Adikarya ParlemenParlemen

Membangun Ketahanan Pangan dan Sejumlah Tantangannya

ADHIKARYA PARLEMEN

BANDUNG, elJabar.com — Tekad Pemerintah Provinsi Jawa Barat untuk mencapai swasembada pangan pada 2023 ini, sepertinya terkendala dengan semakin menyempitnya lahan pertanian, kesuburan tanah, dan persoalan iklim.

Sehingga inovasi dalam produksi hingga pengolahan hasil pertanian sangat dibutuhkan demi tercapainya swasembada pangan, sebagai bagian dalam menuju ketahanan pangan. Setiap tahun, lahan pertanian terus menyempit, digantikan menjadi perumahan, pabrik, hingga mall. Kondisi ini sepertinya tidak bisa dihindari.

Dengan kondisi saat ini, menurut Anggota Komisi 2 DPRD Jawa Barat, H. A. Sopyan, selain mendorong pemerintah untuk terus berinovasi, juga berharap masyarakat turut berpartisipasi dalam menjaga ketahanan pangan.

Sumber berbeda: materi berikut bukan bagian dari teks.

(** * mcp-agents-go: the tool-augmented response orchestration loop

    A shallow embedding of the agent code of the repository
    ([ExecuteTool], [GenerateContent], [GenerateContentAsStreaming],
    [ExtractToolsFromAgent]) and the properties of the specification that
    are stated about it.

    Go values are modelled as follows.
    - [string]: a Go string is a sequence of bytes; [len] and indices count
      bytes, as in Go.
    - [int]: [Z].  The only arithmetic on [int] is [strings.Index(..)+2] and
      [len(..) > 1000], on values bounded by the length of a string, so no
      wrap-around can occur.
    - [error]: a value of type [error]; a result that may be nil is an
      [option error].
    - a panic is an outcome of its own, next to the normal return.
    - the LLM client, the MCP clients, encoding/json, sonic and genesis are
      collaborators: they are the fields of the class [Env]. *)

From Stdlib Require Import String Ascii List ZArith Lia Bool Arith.
Import ListNotations.

Set Warnings "-register-all".

Local Open Scope string_scope.
Local Open Scope list_scope.
Local Open Scope Z_scope.

(** Go's [+] on strings. *)
Infix "+++" := String.append (right associativity, at level 60).

(** ** Errors and panics *)

(** A Go [error].  [Err msg] is an error made by a collaborator
    ([errors.New(msg)]); [Errorf_w prefix cause] is
    [fmt.Errorf(prefix + "%w", cause)]. *)
Inductive error : Type :=
| Err (msg : string)
| Errorf_w (prefix : string) (cause : error).

(** [err.Error()], which is also what the verb [%v] prints. *)
Fixpoint Error (e : error) : string :=
  match e with
  | Err msg => msg
  | Errorf_w prefix cause => prefix +++ Error cause
  end.

(** Run-time panics of the Go runtime that the code can raise. *)
Inductive runtime_error : Type :=
| SliceBoundsOutOfRange
| IndexOutOfRange.

(** The value carried by a panic: [panic(err)] or a run-time error. *)
Inductive panic_value : Type :=
| PanicErr (e : error)
| PanicRuntime (r : runtime_error).

(** How a call ends: it returns, or it panics. *)
Inductive outcome (A : Type) : Type :=
| Normal (a : A)
| Panicked (p : panic_value).
Arguments Normal {A} a.
Arguments Panicked {A} p.

(** ** Go strings *)

Definition len (s : string) : Z := Z.of_nat (String.length s).

(** [strings.HasPrefix(s, prefix)]. *)
Fixpoint strings_HasPrefix (s prefix : string) {struct prefix} : bool :=
  match prefix, s with
  | EmptyString, _ => true
  | String a prefix', String b s' => Ascii.eqb a b && strings_HasPrefix s' prefix'
  | String _ _, EmptyString => false
  end.

(** Position of the first occurrence of [substr] in [s]. *)
Fixpoint index_nat (s substr : string) : option nat :=
  if strings_HasPrefix s substr then Some 0%nat
  else match s with
       | EmptyString => None
       | String _ s' => option_map S (index_nat s' substr)
       end.

(** [strings.Index(s, substr)]: the index of the first instance of
    [substr] in [s], or -1 if [substr] is not present in [s]. *)
Definition strings_Index (s substr : string) : Z :=
  match index_nat s substr with
  | Some i => Z.of_nat i
  | None => -1
  end.

(** [strings.HasSuffix(s, suffix)]. *)
Fixpoint strings_HasSuffix (s suffix : string) : bool :=
  if String.eqb s suffix then true
  else match s with
       | EmptyString => false
       | String _ s' => strings_HasSuffix s' suffix
       end.

(** The slice expression [s[:hi]]: panics unless [0 <= hi <= len(s)]. *)
Definition slice_to (s : string) (hi : Z) : outcome string :=
  if (0 <=? hi) && (hi <=? len s)
  then Normal (substring 0 (Z.to_nat hi) s)
  else Panicked (PanicRuntime SliceBoundsOutOfRange).

(** The slice expression [s[lo:]]: panics unless [0 <= lo <= len(s)]. *)
Definition slice_from (s : string) (lo : Z) : outcome string :=
  if (0 <=? lo) && (lo <=? len s)
  then Normal (substring (Z.to_nat lo) (String.length s - Z.to_nat lo) s)
  else Panicked (PanicRuntime SliceBoundsOutOfRange).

“Peran serta masyarakat juga sangat dibutuhkan. Masyarakat bisa memaksimalkan manfaat tanah untuk menanam bahan pangan dan tidak mudah menjual lahannya. Pemerintah daerah dan petani bisa berinovasi secara sinergis agar swasembada pangan dapat tercapai,” ujar H. Sopyan, kepada elJabar.com.

Sementara itu, disisi lain tingkat kesuburan tanah sudah menurun, sehingga berdampak juga pada produksi pangan. Produktivitas padi di Jabar, misalnya rata-rata 6 ton per hektar. Padahal, seharusnya, produktivitasnya bisa 9 ton per hektar.

Ini disebabkan, karena penggunaan bahan kimia pada tanah yang dilakukan secara terus-menerus. Oleh karena itu para petani harus mencoba berinovasi dalam pengelolaan tanah dengan menggunakan pupuk organik.

“Kebiasaan penggunaan pupuk kimia ini harus dikurangi, bahkan dihilangkan. Di ganti dengan sistem organik. Memang sudah banyak petani yang berinovasi dengan kesadaran menggunakan pupuk organik. Tapi masih juga ada yang menggunakan pupuk kimia,” jelasnya.

Sementara itu, sensus pertanian 2023 yang sedang berlangsung diharapkan bisa menghasilkan basis data akurat untuk mendorong kebijakan ketahanan pangan. Secara umum, ketahanan pangan di Indonesia memang masih menghadapi sejumlah persoalan yang sama seperti di Jawa Barat, seperti alih fungsi lahan pertanian dan pertumbuhan sektor pertanian yang masih belum stabil.

Sensus pertanian 2023 yang sedang dilakukan oleh Pemerintah, diharapkan mampu menjawab tantangan pertanian global dan nasional, yakni ketahanan pangan, kualitas dan keamanan pangan, serta keberlanjutan.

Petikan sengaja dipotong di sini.